Your objective: Extract from the entries below, exactly as given, only the lines from the line containing "hotkey_overlay_group : Z;" to the line containing "ButtonPress (window x", both lines included.

Saved data entries:
(* ===== verification/WmManager.v ===== *)
(** * The window manager: window_manager.{h,cc}.

    [WindowManager.t] has the fields of WindowManager that its own code uses alone; the
    size of the screen, the active window and the registry of event consumers are in the
    world, as the classes [Wm] and [HasConsumers] have them for the other parts, and the
    XIDs that [Init] sets once are constants.  An [EventConsumer*] is an address, and
    [EventConsumer.t] its virtual methods, programs on the whole state. *)

From stdpp Require Import sorting.
From S2P Require Import Prelude WmUtil KeyBindings XConnection WmIpc Double Window WmEvents Panel.

(** What else WindowManager uses of the X server, Clutter, the hotkey overlay and the C
    library. *)
Class WmRequests (W : Type) `{Wm W} := {
  x_GetChildWindows : Z → W → option (list Z) * W;
  x_GetWindowAttributes : Z → W → option (bool * Z) * W;      (* override_redirect, window_class *)
  x_SetSelectionOwner : Z → Z → Z → W → bool * W;
  x_WaitForWindowToBeDestroyed : Z → W → bool * W;
  x_GetStringProperty : Z → Z → W → option bytes * W;
  x_UnredirectWindowForCompositing : Z → W → bool * W;
  x_GetKeySymFromKeyCode : Z → W → Z * W;
  x_QueryKeyboardState : W → bytes * W;
  XRefreshKeyboardMapping : W → W;
  clutter_HandleWindowConfigured : Z → W → W;
  clutter_HandleWindowDamaged : Z → W → W;
  clutter_HandleWindowDestroyed : Z → W → W;
  hotkey_overlay_group : Z;
  hotkey_overlay_RefreshKeyMappings : W → W;
  hotkey_overlay_HandleKeyboardState : bytes → W → W;
  new_text : bytes → bytes → W → Z * W;                        (* font, text *)
  system : bytes → W → Z * W;
  wm_set_size : Z → Z → W → W;
  FLAGS_wm_xterm_command : bytes;
  FLAGS_wm_lock_screen_command : bytes;
  FLAGS_wm_configure_monitor_command : bytes;
  FLAGS_screenshot_binary : bytes;
  FLAGS_screenshot_output_dir : bytes
}.

(** ** Events of the X server *)

Inductive XEvent :=
| ButtonPress (window x y x_root y_root button time : Z)
| ButtonRelease (window x y x_root y_root button time : Z)
| ClientMessage (window message_type format : Z) (data : list Z)
| ConfigureNotify (window x y width height above : Z)
| ConfigureRequest (window value_mask x y width height : Z)
| CreateNotify (parent window : Z) (override_redirect : bool)
| DestroyNotify (window : Z)
| EnterNotify (window x y x_root y_root time : Z)
| FocusNotify (window : Z) (focus_in : bool) (mode detail : Z)
| KeyPress (keycode state : Z)
| KeyRelease (keycode state : Z)
| LeaveNotify (window x y x_root y_root time : Z)
| MapNotify (window : Z)
| MapRequest (window : Z)
| MappingNotify
| MotionNotify (window x y x_root y_root time : Z)
| PropertyNotify (window atom state : Z)
| ReparentNotify (window parent : Z)
| UnmapNotify (window : Z)
| DamageNotify (drawable : Z)
| ShapeNotify (window kind : Z)
| RRScreenChangeNotify (width height : Z)
| OtherEvent.

(** X.h, Xutil.h, shape.h, Xatom.h. *)
Definition StructureNotifyMask : Z := 131072.
Definition CWX : Z := 1.
Definition CWY : Z := 2.
Definition CWWidth : Z := 4.
Definition CWHeight : Z := 8.
Definition NotifyGrab : Z := 1.
Definition NotifyUngrab : Z := 2.
Definition NotifyPointer : Z := 5.
Definition PropertyDelete : Z := 1.
Definition ShapeBounding : Z := 0.
Definition WINDOW_CLASS_INPUT_ONLY : Z := 1.

(** event_consumer.h *)
Module EventConsumer.
Record t (S : Type) := mk {
  IsInputWindow : Z → S → bool;
  HandleWindowMapRequest : Z → M S bool;
  HandleWindowMap : Z → M S unit;
  HandleWindowUnmap : Z → M S unit;
  HandleWindowConfigureRequest : Z → Z → Z → Z → Z → M S unit;
  HandleButtonPress : Z → Z → Z → Z → Z → Z → Z → M S unit;
  HandleButtonRelease : Z → Z → Z → Z → Z → Z → Z → M S unit;
  HandlePointerEnter : Z → Z → Z → Z → Z → Z → M S unit;
  HandlePointerLeave : Z → Z → Z → Z → Z → Z → M S unit;
  HandlePointerMotion : Z → Z → Z → Z → Z → Z → M S unit;
  HandleChromeMessage : WmIpc.Message.t → M S unit;
  HandleClientMessage : Z → Z → list Z → M S unit;
  HandleFocusChange : Z → bool → M S unit;
  HandleWindowPropertyChange : Z → Z → M S unit
}.
Arguments IsInputWindow {S} _. Arguments HandleWindowMapRequest {S} _. Arguments HandleWindowMap {S} _.
Arguments HandleWindowUnmap {S} _. Arguments HandleWindowConfigureRequest {S} _. Arguments HandleButtonPress {S} _.
Arguments HandleButtonRelease {S} _. Arguments HandlePointerEnter {S} _. Arguments HandlePointerLeave {S} _.
Arguments HandlePointerMotion {S} _. Arguments HandleChromeMessage {S} _. Arguments HandleClientMessage {S} _.
Arguments HandleFocusChange {S} _. Arguments HandleWindowPropertyChange {S} _.
End EventConsumer.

Expected answer:
  hotkey_overlay_group : Z;
  hotkey_overlay_RefreshKeyMappings : W → W;
  hotkey_overlay_HandleKeyboardState : bytes → W → W;
  new_text : bytes → bytes → W → Z * W;                        (* font, text *)
  system : bytes → W → Z * W;
  wm_set_size : Z → Z → W → W;
  FLAGS_wm_xterm_command : bytes;
  FLAGS_wm_lock_screen_command : bytes;
  FLAGS_wm_configure_monitor_command : bytes;
  FLAGS_screenshot_binary : bytes;
  FLAGS_screenshot_output_dir : bytes
}.

(** ** Events of the X server *)

Inductive XEvent :=
| ButtonPress (window x y x_root y_root button time : Z)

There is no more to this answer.